New Fiscal Year 2023 Projects

Maryland

  • The Anacostia Watershed Society’s “Mussel Power” project will reestablish healthy mussel populations while engaging high school students in meaningful watershed education experiences.
  • Phillips Wharf Environmental Center’s “Oysters as a Keystone Species in the Chesapeake Bay” project will provide in-depth oyster education to all fourth-grade students in Talbot County, Maryland.
  • The University of Maryland’s “Thirteen Moons: Indigenous Knowledge and Culturally Responsive Pedagogies for Conservation, Sustainability, and Stewardship” project will establish a new partnership-based network to foster competencies in conservation, sustainability, and stewardship in students through indigenous knowledge and culturally responsive pedagogies.
  • The Chesapeake Bay Trust’s “Environmental Literacy Capacity Building in the Chesapeake Region: A Regional Outdoor Learning Network Initiative and Equitable Youth Environmental Education Program in Partnership with NOAA” project will increase regional capacity for environmental literacy planning and implementation across the watershed.

Virginia

  • The Elizabeth River Project’s “Our Elizabeth River, Our Responsibility” effort will provide inquiry-based, hands-on, diversity, equity, and inclusion-focused, systemic Meaningful Watershed Educational Experience and teacher professional development.
  • The Essex County School Board’s “Essex Environmental Literacy Collaborative” project will include a partnership with Friends of the Rappahannock and The Center for Educational Partnerships that will create a systemic and sustainable environmental literacy education program to reach students in the elementary, intermediate, and high schools through targeted grade levels.
  • Friends of the Rappahannock’s “Northern Neck MWEE Program” will implement sustainable MWEE programs in school divisions in the Northern Neck region of the Rappahannock River watershed.

New York

  • The Otsego County Conservation Association’s “Upper Susquehanna Watershed Project” will establish MWEEs in middle and high school grade bands in two school districts.

Pennsylvania

  • The Williams Valley School District’s “Williams Valley School District Environmental Literacy and Sustainability Project” will develop a districtwide, sustainable environmental literacy plan that includes embedding systemic MWEEs (at least one per grade band) into the curriculum at the Williams Valley School District. 

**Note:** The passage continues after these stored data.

(** The rows of the join for the order of id [oid]. *)
Lemma select_order_items_rows orderId oid d :
  UUID.of_text orderId = Some oid ->
  SQL.select_order_items orderId d =
  Some (flat_map
          (fun oi =>
             if N.eqb (oi_order_id oi) oid
             then map (fun p => (name p, oi_quantity oi))
                      (filter (fun p => N.eqb (id p) (oi_product_id oi))
                              (products d))
             else [])
          (order_items d)).
Proof. intros H. unfold SQL.select_order_items. now rewrite H. Qed.

Lemma select_order_items_products its d os rows orderId :
  SQL.select_order_items orderId
    (mkDatabase (decrement_all its (products d)) os rows)
  = SQL.select_order_items orderId (mkDatabase (products d) os rows).
Proof.
  unfold SQL.select_order_items. destruct (UUID.of_text orderId) as [oid|];
    [|reflexivity].
  cbn [products order_items]. f_equal.
  apply flat_map_ext. intros oi.
  destruct (N.eqb (oi_order_id oi) oid); [|reflexivity].
  apply joined_names_decrement_all.
Qed.

(** Under the primary key of [products] and the foreign key of
    [order_items], the join has one line per order item of the order. *)
Lemma join_lines d oid :
  unique_ids (products d) ->
  (forall oi, In oi (order_items d) ->
              lookup (products d) (oi_product_id oi) <> None) ->
  flat_map
    (fun oi =>
       if N.eqb (oi_order_id oi) oid
       then map (fun p => (name p, oi_quantity oi))
                (filter (fun p => N.eqb (id p) (oi_product_id oi)) (products d))
       else [])
    (order_items d)
  = map (fun oi => (product_name (products d) (oi_product_id oi), oi_quantity oi))
        (filter (fun oi => N.eqb (oi_order_id oi) oid) (order_items d)).
Proof.
  intros Hkey Hfk.
  induction (order_items d) as [|oi rows IH]; [reflexivity|].
  cbn [flat_map filter].
  rewrite IH by (intros x Hx; apply Hfk; now right).
  destruct (N.eqb (oi_order_id oi) oid); [|reflexivity].
  rewrite join_one by (auto; apply Hfk; now left). reflexivity.
Qed.

(** X9. When the store rejects neither query: [GET /api/orders/:orderId]
    answers 500 when the path does not spell an id; otherwise it answers 404
    "Order not found" exactly when no order has the id the path spells; and
    otherwise 200 with an order of that id and, under the primary key of
    [products] and the foreign key of [order_items], exactly one
    {name, quantity} line per order item of that order, none lost and none
    doubled by the join, in whatever order the store hands them over. *)
Theorem get_order_reads (env : environment)
    (scan : list (string * Z) -> list (string * Z))
    (orderId : string) (d : database)
    (Hq0 : fault env 0 = false) (Hq1 : fault env 1 = false)
    (Hscan : forall l, Permutation (scan l) l)
    (Hkey : unique_ids (products d))
    (Hfk : forall oi, In oi (order_items d) ->
                      lookup (products d) (oi_product_id oi) <> None) :
  (UUID.of_text orderId = None ->
   get_order env scan orderId d = mkQuery 500 (QueryError "Failed to fetch order")) /\
  (forall oid, UUID.of_text orderId = Some oid ->
     (get_order env scan orderId d = mkQuery 404 (QueryError "Order not found") <->
      forall o, In o (orders d) -> order_id o <> oid) /\
     ((exists o, In o (orders d) /\ order_id o = oid) ->
      exists o lines,
        In o (orders d) /\ order_id o = oid /\
        get_order env scan orderId d = mkQuery 200 (OrderDetails o lines) /\
        Permutation lines
          (map (fun oi => (product_name (products d) (oi_product_id oi),
                           oi_quantity oi))
               (filter (fun oi => N.eqb (oi_order_id oi) oid) (order_items d))))).
Proof.
  unfold get_order. rewrite Hq0. split.
  { intros Hbad. unfold SQL.select_order. now rewrite Hbad. }
  intros oid Hid.
  rewrite (select_order_items_rows orderId oid d Hid), (join_lines d oid Hkey Hfk).
  unfold SQL.select_order. rewrite Hid.
  destruct (filter _ (orders d)) as [|o rest] eqn:Hsel.
  - assert (Hnone : forall o, In o (orders d) -> order_id o <> oid).
    { intros o Ho Heq.
      assert (Hin : In o (filter (fun o => N.eqb (order_id o) oid) (orders d))).
      { apply filter_In. split; [assumption|]. now apply N.eqb_eq. }
      rewrite Hsel in Hin. destruct Hin. }
    split; [split; auto|]. intros (o & Ho & Heq). now apply Hnone in Ho.
  - assert (Hin : In o (filter (fun o => N.eqb (order_id o) oid) (orders d)))
      by (rewrite Hsel; now left).
    apply filter_In in Hin as [Ho Heq]. apply N.eqb_eq in Heq.
    rewrite Hq1. split.
    + split; [discriminate|]. intros H. now apply H in Ho.
    + intros _. exists o. eexists. split; [assumption|]. split; [assumption|].
      split; [reflexivity|]. apply Hscan.
Qed.

Lemma outcome_order_id env d items r d' oid :
  outcome env d items r d' -> response_order_id r = Some oid ->
  exists its o rows,
    items = ItemsArray its /\
    check_stock (products d) its = Accepted (decrement_all its (products d)) /\
    map oi_columns rows = map (fun it => (oid, item_id it, quantity it)) its /\
    order_id o = oid /\
    total o = with_tax (subtotal (products d) its) /\
    r = json 200 (OrderBody oid (JS.toFixed2 (Number_digits env) (total o))
                            (pickup_code o)
                            (map (resolve (products d)) its)) /\
    d' = mkDatabase (decrement_all its (products d)) (orders d ++ [o])
                    (order_items d ++ rows).
Proof.
  intros H Hid. inversion H; subst; cbn [response_order_id body json] in Hid;
    try discriminate.
  injection Hid as <-. eauto 12.
Qed.

(** The lines the join gives for the rows of a placed order. *)
Lemma placed_order_lines ps its oid : forall rows,
  unique_ids ps ->
  (forall it, In it its -> lookup_item ps it <> None) ->
  map oi_columns rows = map (fun it => (oid, item_id it, quantity it)) its ->
  flat_map
    (fun oi =>
       if N.eqb (oi_order_id oi) oid
       then map (fun p => (name p, oi_quantity oi))
                (filter (fun p => N.eqb (id p) (oi_product_id oi)) ps)
       else [])
    rows
  = map (fun it => (item_name ps it, quantity it)) its.
Proof.
  induction its as [|it its IH]; intros [|row rows] Hkey Hall Hcols;
    try discriminate; [reflexivity|].
  cbn [map] in Hcols. unfold oi_columns at 1 in Hcols.
  injection Hcols as Hoid Hpid Hq Hcols.
  cbn [flat_map map]. rewrite Hoid, N.eqb_refl, Hq.
  assert (Hname : product_name ps (oi_product_id row) = item_name ps it).
  { unfold product_name, item_name, lookup_item. now rewrite <- Hpid. }
  rewrite join_one.
  - rewrite Hname. cbn [app]. f_equal. apply IH; auto.
    intros x Hx. apply Hall. now right.
  - assumption.
  - specialize (Hall it (or_introl eq_refl)). unfold lookup_item in Hall.
    now rewrite <- Hpid in Hall.
Qed.

(** X10. Place, then fetch: when [POST /api/orders] answers with an order id
    that no earlier order or order item carries, [GET /api/orders/] with any
    spelling of that id answers 200 with the order whose total and pickup
    code the reply showed and, under the primary key of [products], one
    {name, quantity} line per input item, with the product's name and the
    requested quantity, in whatever order the store hands them over. *)
Theorem placed_order_can_be_fetched (env env' : environment)
    (scan : list (string * Z) -> list (string * Z))
    (items : items_field) (d : database) (oid : uuid) (orderId : string)
    (Hid : response_order_id (fst (post_orders env items d)) = Some oid)
    (Htext : UUID.of_text orderId = Some oid)
    (Hnew : forall o, In o (orders d) -> order_id o <> oid)
    (Hnone : forall oi, In oi (order_items d) -> oi_order_id oi <> oid)
    (Hkey : unique_ids (products d))
    (Hq0 : fault env' 0 = false) (Hq1 : fault env' 1 = false)
    (Hscan : forall l, Permutation (scan l) l) :
  exists its o lines,
    items = ItemsArray its /\
    order_id o = oid /\
    fst (post_orders env items d)
      = json 200 (OrderBody oid (JS.toFixed2 (Number_digits env) (total o))
                            (pickup_code o)
                            (map (resolve (products d)) its)) /\
    get_order env' scan orderId (committed (snd (post_orders env items d)))
      = mkQuery 200 (OrderDetails o lines) /\
    Permutation lines
      (map (fun it => (item_name (products d) it, quantity it)) its).
Proof.
  destruct (post_orders_outcome env items d) as [Hout Hsaved].
  unfold committed. rewrite Hsaved.
  destruct (outcome_order_id _ _ _ _ _ _ Hout Hid)
    as (its & o & rows & Hi & Hchk & Hcols & Ho & Htot & Hr & ->).
  exists its, o. eexists.
  split; [assumption|]. split; [assumption|]. split; [assumption|].
  unfold get_order. rewrite Hq0. unfold SQL.select_order. rewrite Htext.
  cbn [orders].
  rewrite filter_app, filter_none.
  2:{ intros x Hx. apply N.eqb_neq. now apply Hnew. }
  cbn [app filter]. rewrite Ho, N.eqb_refl, Hq1.
  rewrite select_order_items_products.
  rewrite (select_order_items_rows orderId oid _ Htext).
  split; [reflexivity|].
  eapply Permutation_trans; [apply Hscan|].
  cbn [products order_items]. rewrite flat_map_app, flat_map_none.
  2:{ intros oi Hoi. apply Hnone in Hoi. apply N.eqb_neq in Hoi.
      now rewrite Hoi. }
  cbn [app].
  rewrite (placed_order_lines (products d) its oid rows); auto.
  eapply check_stock_accepted_lookup; eauto.
Qed.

B-WET works with students directly and provides professional development to educators. The grants empower students to investigate local and global environmental issues that affect their lives, choices, and communities. Students identify actions to address these issues, helping them understand, protect, and restore their local watershed.

NOAA’s B-WET program started in the Chesapeake Bay watershed in 2002. Over the years, the program has grown from funding smaller projects in individual schools to supporting systemic programs. They ensure meaningful watershed educational experiences for all students in a given school district or even state.